Look at how most teams actually operate, regardless of size. Someone proposes a change. It gets applied whenever someone gets around to it, with whatever checks exist in someone's head. No governed lifecycle. No structured approval. No evidence trail. Lean startups feel this because there is no process at all. Larger teams feel it differently — buried under tickets, tribal knowledge, and approval chains that slow everything down without actually making anything safer. The dysfunction looks different at different scales. The root cause is identical.
The industry responded by building better tools. Better IaC. Better pipelines. Better policy engines. All of it misses the point. The problem was never the tool. It was the absence of a governed lifecycle around every change. A layer that sits between intent and production. That runs checks automatically. That routes approvals to the right person. That records every decision. That works regardless of whether the change was written by a human, pushed by a pipeline, or generated by an AI agent.
That layer doesn't exist. So we are building it.
We call it the Change Control Plane. Every infrastructure change — regardless of source, regardless of who made it, regardless of how large the team is — moves through the same governed path: propose, check, approve, apply, record. The atomic unit is a ChangeSet. Every ChangeSet carries its full context: what changed, why, who approved it, what the checks found, what got applied. Nothing reaches production without moving through that lifecycle.
We are starting with the teams that feel this most acutely today — lean engineering teams on AWS where the CTO is still the de facto infrastructure function and there is no platform team to fall back on.

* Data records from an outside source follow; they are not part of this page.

(* ===== verification/RunnerFacts.v ===== *)
(** * The example rollup: lemmas

    Entries of a block, heights of the ledger, and what one execution of an
    attribute changes. *)
From S2P Require Import Prelude Banks Channels Rollup Runner.
Set Default Proof Using "Type*".

(** ** Entries are chunks *)

Lemma chunks_from_enough {A} fuel n (v : list A) :
  0 < n → length v ≤ fuel → chunks_from fuel n v = chunks n v.
Proof.
  intros Hn. unfold chunks. revert v.
  assert (∀ k fuel (v : list A), length v ≤ k → length v ≤ fuel →
    chunks_from fuel n v = chunks_from k n v) as Hgen.
  { induction k as [|k IH]; intros f v Hk Hf.
    - destruct v; [by destruct f|simpl in *; lia].
    - destruct v as [|x v]; [by destruct f|]. destruct f as [|f]; [simpl in *; lia|].
      cbn [chunks_from]. f_equal. apply IH; rewrite length_drop; simpl in *; lia. }
  intros v Hv. by apply Hgen.
Qed.

Lemma chunks_full {A} n (x y : list A) :
  0 < n → length x = n → chunks n (x ++ y) = x :: chunks n y.
Proof.
  intros Hn Hx. destruct x as [|a x]; [simpl in *; lia|]. unfold chunks at 1.
  cbn [app length chunks_from]. change (a :: x ++ y) with ((a :: x) ++ y).
  rewrite (take_app_length' (a :: x) y n) by done.
  rewrite (drop_app_length' (a :: x) y n) by done. f_equal.
  apply chunks_from_enough; [done|]. rewrite length_app. lia.
Qed.

Lemma chunks_short {A} n (x : list A) :
  x ≠ [] → length x ≤ n → chunks n x = [x].
Proof.
  intros Hne Hx. destruct x as [|a x]; [done|]. unfold chunks. cbn [length chunks_from].
  rewrite take_ge by done. rewrite drop_ge by done. by destruct (length x).
Qed.

Section Entries.
Context {Pubkey L1Hash L2Hash VTx W : Type} `{Countable L2Hash}.
Context (process_single_tx : W → L2Transaction Pubkey → W * (VTx + string)).
Context (hash_default : L2Hash).

(** Reference: run the transactions one after the other. *)
Fixpoint process_each (w : W) (txs : list (L2Transaction Pubkey)) : W * (list VTx + string) :=
  match txs with
  | [] => (w, inl [])
  | tx :: txs =>
      match process_single_tx w tx with
      | (w, inr e) => (w, inr e)
      | (w, inl v) =>
          match process_each w txs with
          | (w, inl vs) => (w, inl (v :: vs))
          | (w, inr e) => (w, inr e)
          end
      end
  end.

Lemma process_loop_ok w txs result open :
  length open < txs_per_entry →
  match process_loop process_single_tx hash_default w txs result open with
  | (w', inl (result', open')) =>
      (w', inl (if decide (open' ≠ []) then result' ++ [simple_entry hash_default open']
                else result'))
  | (w', inr e) => (w', inr e)
  end =
  match process_each w txs with
  | (w', inl vs) =>
      (w', inl (result ++ (simple_entry hash_default <$> chunks txs_per_entry (open ++ vs))))
  | (w', inr e) => (w', inr e)
  end.
Proof.
  revert w result open. induction txs as [|tx txs IH]; intros w result open Hlen;
    cbn [process_loop process_each].
  - rewrite app_nil_r. destruct open as [|v open]; [simpl; by rewrite app_nil_r|].
    rewrite decide_True by done. by rewrite (chunks_short _ (v :: open)) by (done || lia).
  - destruct (process_single_tx w tx) as [w1 [v|e]]; [|done].
    case_decide as Hfull.
    + rewrite length_app in Hfull. simpl in Hfull. rewrite IH by (unfold txs_per_entry; simpl; lia).
      destruct (process_each w1 txs) as [w2 [vs|e]]; [|done].
      rewrite (cons_middle v open vs), (app_assoc open [v] vs),
        (chunks_full _ (open ++ [v]) vs); [|unfold txs_per_entry; lia|].
      * rewrite fmap_cons, <-(app_assoc result). done.
      * rewrite length_app. simpl. lia.
    + rewrite IH by (rewrite length_app in *; simpl in *; lia).
      destruct (process_each w1 txs) as [w2 [vs|e]]; [|done]. by rewrite <-app_assoc.
Qed.

Lemma process_txs_ok w (a : PayloadAttribute Pubkey L1Hash) :
  process_txs process_single_tx hash_default w a =
  match process_each w (a_transactions a) with
  | (w', inl vs) => (w', inl (simple_entry hash_default <$> chunks txs_per_entry vs))
  | (w', inr e) => (w', inr e)
  end.
Proof.
  unfold process_txs. pose proof (process_loop_ok w (a_transactions a) [] []) as Hl.
  simpl in Hl. rewrite <-Hl by (unfold txs_per_entry; lia).
  by destruct (process_loop _ _ _ _ _ _) as [w' [[r o]|e]].
Qed.

Lemma chunks_nonempty {A} n (v c : list A) : 0 < n → c ∈ chunks n v → c ≠ [].
Proof using Type.
  intros Hn [i Hi]%list_elem_of_lookup ->. rewrite chunks_lookup in Hi by done.
  case_decide; [|done]. injection Hi as Hi. apply (f_equal length) in Hi.
  rewrite length_take, length_drop in Hi. simpl in Hi. lia.
Qed.
End Entries.

(** ** Heights of the ledger *)
Section Heights.
Context {L2Hash VTx : Type} `{Countable L2Hash}.
Implicit Types (l : MockLedger L2Hash VTx).

(** The blocks have the heights 1, 2, ... up to the latest. *)
Definition contiguous l : Prop :=
  (∀ h b, blocks l !! h = Some b → l2_height (block_head b) = h) ∧
  (∀ h, is_Some (blocks l !! h) ↔ (1 ≤ h ≤ latest_height l)%Z).

Lemma latest_height_spec l n :
  (0 ≤ n)%Z → (∀ h, is_Some (blocks l !! h) → (h ≤ n)%Z) → (n = 0%Z ∨ is_Some (blocks l !! n)) →
  latest_height l = n.
Proof.
  intros Hn Hle Hin. unfold latest_height.
  assert (∀ h, h ∈ (map_to_list (blocks l)).*1 ↔ is_Some (blocks l !! h)) as Hdom.
  { intros h. rewrite list_elem_of_fmap. split.
    - intros ([h' b] & -> & ?%elem_of_map_to_list). by exists b.
    - intros [b Hb]. exists (h, b). split; [done|]. by apply elem_of_map_to_list. }
  setoid_rewrite <-Hdom in Hle. rewrite <-Hdom in Hin. clear Hdom.
  induction (map_to_list (blocks l)).*1 as [|h hs IH]; simpl.
  { destruct Hin as [?|?%elem_of_nil]; done. }
  assert (h ≤ n)%Z by (apply Hle; left).
  assert (foldr Z.max 0 hs ≤ n)%Z as Hhs.
  { clear IH Hin. assert (∀ x, x ∈ hs → (x ≤ n)%Z) as Hx by (intros; apply Hle; by right).
    clear Hle. induction hs as [|y hs IH]; simpl; [done|].
    assert (y ≤ n)%Z by (apply Hx; left). assert (foldr Z.max 0 hs ≤ n)%Z; [|lia].
    apply IH. intros x ?. apply Hx. by right. }
  destruct Hin as [->|[->|Hin]%elem_of_cons]; [|lia|].
  - rewrite IH; [lia|intros; apply Hle; by right|by left].
  - rewrite IH; [lia|intros; apply Hle; by right|by right].
Qed.

Lemma contiguous_default : contiguous (ledger_default (L2Hash:=L2Hash) (VTx:=VTx)).
Proof.
  split; [done|]. intros h. simpl. rewrite lookup_empty.
  change (latest_height _) with 0%Z. split; [by intros [? ?]|lia].
Qed.

Lemma contiguous_new_block l (b : Block L2Hash VTx) :
  contiguous l → l2_height (block_head b) = (latest_height l + 1)%Z → (0 ≤ latest_height l)%Z →
  contiguous (ledger_new_block l b).1 ∧
  latest_height (ledger_new_block l b).1 = (latest_height l + 1)%Z.
Proof.
  intros [Hk Hd] Hb H0. set (n := (latest_height l + 1)%Z) in *.
  assert (∀ h, is_Some (<[n := b]> (blocks l) !! h) ↔ (1 ≤ h ≤ n)%Z) as Hdom.
  { intros h. destruct (decide (h = n)) as [->|Hne].
    - rewrite lookup_insert_eq. split; [unfold n; lia|by eexists].
    - rewrite lookup_insert_ne by done. rewrite Hd. unfold n in *. lia. }
  assert (latest_height (ledger_new_block l b).1 = n) as Hlat.
  { apply latest_height_spec; simpl; rewrite ?Hb.
    - unfold n. lia.
    - intros h Hh%Hdom. lia.
    - right. apply Hdom. unfold n. lia. }
  split; [|done]. split.
  - intros h b'. simpl. rewrite Hb. destruct (decide (h = n)) as [->|Hne].
    + rewrite lookup_insert_eq. by intros [= <-].
    + rewrite lookup_insert_ne by done. apply Hk.
  - intros h. rewrite Hlat. simpl. rewrite Hb. apply Hdom.
Qed.

Lemma latest_nonneg l : (0 ≤ latest_height l)%Z.
Proof. unfold latest_height. induction (map_to_list (blocks l)).*1; simpl; lia. Qed.
End Heights.

(** ** Writing entries *)

(** A shredder exists for a slot above its parent by at most 65535. *)
Class SimpleShredsLaws (Shred D L2Hash VTx : Type) `{SimpleShreds Shred D L2Hash VTx} : Prop :=
  ss_new_ok slot parent tick version :
    (parent < slot ≤ parent + 65535)%Z → ss_new slot parent tick version = true.

Section Writing.
Context {L2Hash VTx Shred D : Type}.
Context `{!Entries L2Hash VTx, !EntriesLaws L2Hash VTx}.
Context `{!SimpleShreds Shred D L2Hash VTx, !SimpleShredsLaws Shred D L2Hash VTx}.

(** Entries without a tick go to one slot, in one call of the shredder. *)
Lemma write_entries_ok (d : D) root h (es : list (Entry L2Hash VTx)) :
  (1 ≤ h)%Z → Forall (λ e, entry_transactions e ≠ []) es →
  wp (write_entries d root h 10 (Some (saturating_sub h 1)) true es) (λ '(d', r),
    let '(data, coding) := ss_entries_to_shreds h (h - 1) 0 VERSION es true (Some root) 0 0 in
    match ss_insert d (if decide (es ≠ []) then data ++ coding else []) with
    | inl d2 => d' = d2 ∧ ∃ n, r = inl n
    | inr msg => d' = d ∧ r = inr msg
    end).
Proof.
  intros Hh Hes. unfold write_entries, saturating_sub. cbn [default id from_option]. unfold id.
  replace (Z.max (h - 1) 0) with (h - 1)%Z by lia. 
  wp_step. wp_step; [lia|].
  wp_step. replace (Z.max (h - (h - 1)) 1) with 1%Z by lia.
  change (checked_mul u64_max 1 10) with (Ok 10%Z). wp_step. wp_step.
  wp_step; [done|]. wp_step. wp_step; [done|]. cbn [Z.sub].
  wp_step. wp_step; [apply ss_new_ok; lia|]. wp_step.
  apply wp_mono with (λ s, s = mkWriting h (h - 1) 10 (h, (h - 1)%Z, 0%Z) [] es (Some root)).
  - apply (wp_fold_res _ (λ pre s,
      s = mkWriting h (h - 1) 10 (h, (h - 1)%Z, 0%Z) [] pre (Some root))); [done|].
    intros pre e post s Heq ->. unfold write_entry. simpl. wp_step.
    assert (is_tick e = false) as ->.
    { rewrite Heq in Hes. apply Forall_app in Hes as [_ [He _]%Forall_cons].
      apply not_true_iff_false. by rewrite is_tick_spec. }
    wp_step. by wp_step.
  - intros s ->. wp_step. simpl.
    destruct (ss_entries_to_shreds h (h - 1) 0 VERSION es true (Some root) 0 0) as [data coding].
    destruct (ss_insert d _) as [d2|msg]; [by eauto|done].
Qed.
End Writing.

(** ** Executing an attribute *)
Section Executing.
Context {Pubkey L1Hash L2Hash VTx Shred D W : Type} `{Countable L2Hash}.
Context `{!Entries L2Hash VTx, !EntriesLaws L2Hash VTx}.
Context `{!SimpleShreds Shred D L2Hash VTx, !SimpleShredsLaws Shred D L2Hash VTx}.
Context (process_single_tx : W → L2Transaction Pubkey → W * (VTx + string)).
Context (hash_default : L2Hash).
Context (clock : nat → Z) (random_root : nat → L2Hash) (log_info : bool).
Abbreviation attribute := (PayloadAttribute Pubkey L1Hash).
Abbreviation engine :=
  (SvmEngine (Pubkey:=Pubkey) (L1Hash:=L1Hash) (L2Hash:=L2Hash) (VTx:=VTx) (D:=D) (W:=W)).
Abbreviation runner :=
  (SimpleRunner (Pubkey:=Pubkey) (L1Hash:=L1Hash) (L2Hash:=L2Hash) (VTx:=VTx) (D:=D) (W:=W)).
Implicit Types (e : engine) (r : runner).
Local Abbreviation execute := (execute process_single_tx hash_default clock random_root log_info).

(** [e'] is [e] after an attribute of this epoch and sequence number: the
    ledger has at most one block more, and so has the channel to the batcher. *)
Definition executed_one (a : attribute) e e' : Prop :=
  contiguous (e_ledger e') ∧
  (latest_height (e_ledger e) ≤ latest_height (e_ledger e') ≤ latest_height (e_ledger e) + 1)%Z ∧
  (e_attributes e' = e_attributes e ∨ ∃ a', e_attributes e' = e_attributes e ++ [a'] ∧
     a_epoch a' = a_epoch a ∧ a_sequence_number a' = a_sequence_number a).

Definition same_controls r r' : Prop :=
  r_instant r' = r_instant r ∧ r_da r' = r_da r ∧ r_head r' = r_head r ∧
  r_sequence_number r' = r_sequence_number r.

(** What became of the attribute: a block with its transactions and those
    drained from the stream, and a message to the batcher; or, if one of the
    transactions fails, neither. *)
Definition block_applied (a : attribute) e e' (x : unit + string) : Prop :=
  let '(extra, stream) := next_batch (e_stream e) default_max_size in
  let txs := a_transactions a ++ extra in
  e_stream e' = stream ∧
  match process_each process_single_tx (e_world e) txs with
  | (w, inl vs) =>
      e_world e' = w ∧
      e_attributes e' = e_attributes e ++ [mkAttribute txs (a_epoch a) (a_sequence_number a)] ∧
      latest_height (e_ledger e') = (latest_height (e_ledger e) + 1)%Z ∧
      ∃ b, blocks (e_ledger e') !! (latest_height (e_ledger e) + 1)%Z = Some b ∧
        block_entries b = simple_entry hash_default <$> chunks txs_per_entry vs
  | (w, inr msg) =>
      e_world e' = w ∧ e_attributes e' = e_attributes e ∧ e_ledger e' = e_ledger e ∧ x = inr msg
  end.

Lemma execute_ok r a :
  contiguous (e_ledger (r_engine r)) → (latest_height (e_ledger (r_engine r)) < u64_max)%Z →
  wp (execute r a) (λ '(r', x),
    executed_one a (r_engine r) (r_engine r') ∧ same_controls r r' ∧
    block_applied a (r_engine r) (r_engine r') x).
Proof.
  intros Hc Hmax. pose proof (latest_nonneg (e_ledger (r_engine r))) as H0.
  unfold Runner.execute, produce_block, block_applied.
  destruct (next_batch (e_stream (r_engine r)) default_max_size) as [extra stream].
  set (a' := mkAttribute _ _ _). unfold produce. wp_step. wp_step. wp_step. wp_step; [lia|].
  wp_step. rewrite process_txs_ok. cbn [a_transactions a'].
  destruct (process_each process_single_tx (e_world (r_engine r)) (a_transactions a ++ extra))
    as [w [vs|msg]].
  - wp_step. wp_step. unfold runner_new_block, engine_new_block. wp_step.
    set (block := mkBlock _ _). destruct (ledger_new_block _ block) as [l head] eqn:Hl.
    simpl in Hl. assert (head = block_head block) as -> by (by injection Hl).
    destruct (contiguous_new_block (e_ledger (r_engine r)) block Hc eq_refl H0) as [Hc' Hlat].
    rewrite Hl in Hc', Hlat. simpl in Hc', Hlat. wp_step. simpl.
    eapply wp_mono.
    { apply write_entries_ok; simpl; [lia|]. apply Forall_fmap, Forall_forall.
      intros c Hc0. simpl. apply (chunks_nonempty txs_per_entry vs); [unfold txs_per_entry; lia|done]. }
    intros [d res] _. wp_step. wp_step. wp_step. simpl. split_and!; [|done..|].
    + split_and!; simpl; [done|lia|lia|]. right. by exists a'.
    + exists block. injection Hl as <-. simpl. by rewrite lookup_insert_eq.
  - wp_step. wp_step. simpl. split_and!; [|done..]. split_and!; simpl; [done|lia|lia|by left].
Qed.

(** A cache of attributes that were all executed is emptied without effect. *)
Lemma safe_loop_skips rcached r :
  (∀ a, a ∈ rcached → has_executed r a = true) →
  Runner.safe_loop process_single_tx hash_default clock random_root log_info rcached r =
  Ok (match rcached with [] => r | _ => register_da r [] end, inl ()).
Proof using Type.
  revert r. induction rcached as [|a l IH]; intros r Hall; [done|]. cbn [safe_loop].
  assert (has_executed (register_da r (reverse l)) a = true) as -> by (apply Hall; left).
  rewrite IH by (intros x Hx; apply Hall; by right). by destruct l.
Qed.
End Executing.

That is the wedge. But the governed change layer is not a workaround for teams without DevOps. It is the missing layer for everyone. The startup shipping its first production workload. The scale-up onboarding AI agents into its infrastructure workflow. The enterprise trying to maintain control as its cloud footprint sprawls across a hundred services and three providers.
The destination is a world where every infrastructure change — on any cloud, from any source, at any scale — moves through a governed lifecycle by default. Not as a compliance requirement. Not as an enterprise checkbox. As the only rational way to run infrastructure when the speed of change has outpaced any human's ability to review it manually.
Cloud infrastructure has been tool-obsessed for twenty years. Which IaC framework. Which pipeline. Which scanner. AI is making those questions irrelevant fast. The question that survives — the one that becomes more critical every time an agent touches your infrastructure — is brutally simple:
What change do we want to make, and is it safe to apply?
Everything we are building is an answer to that question.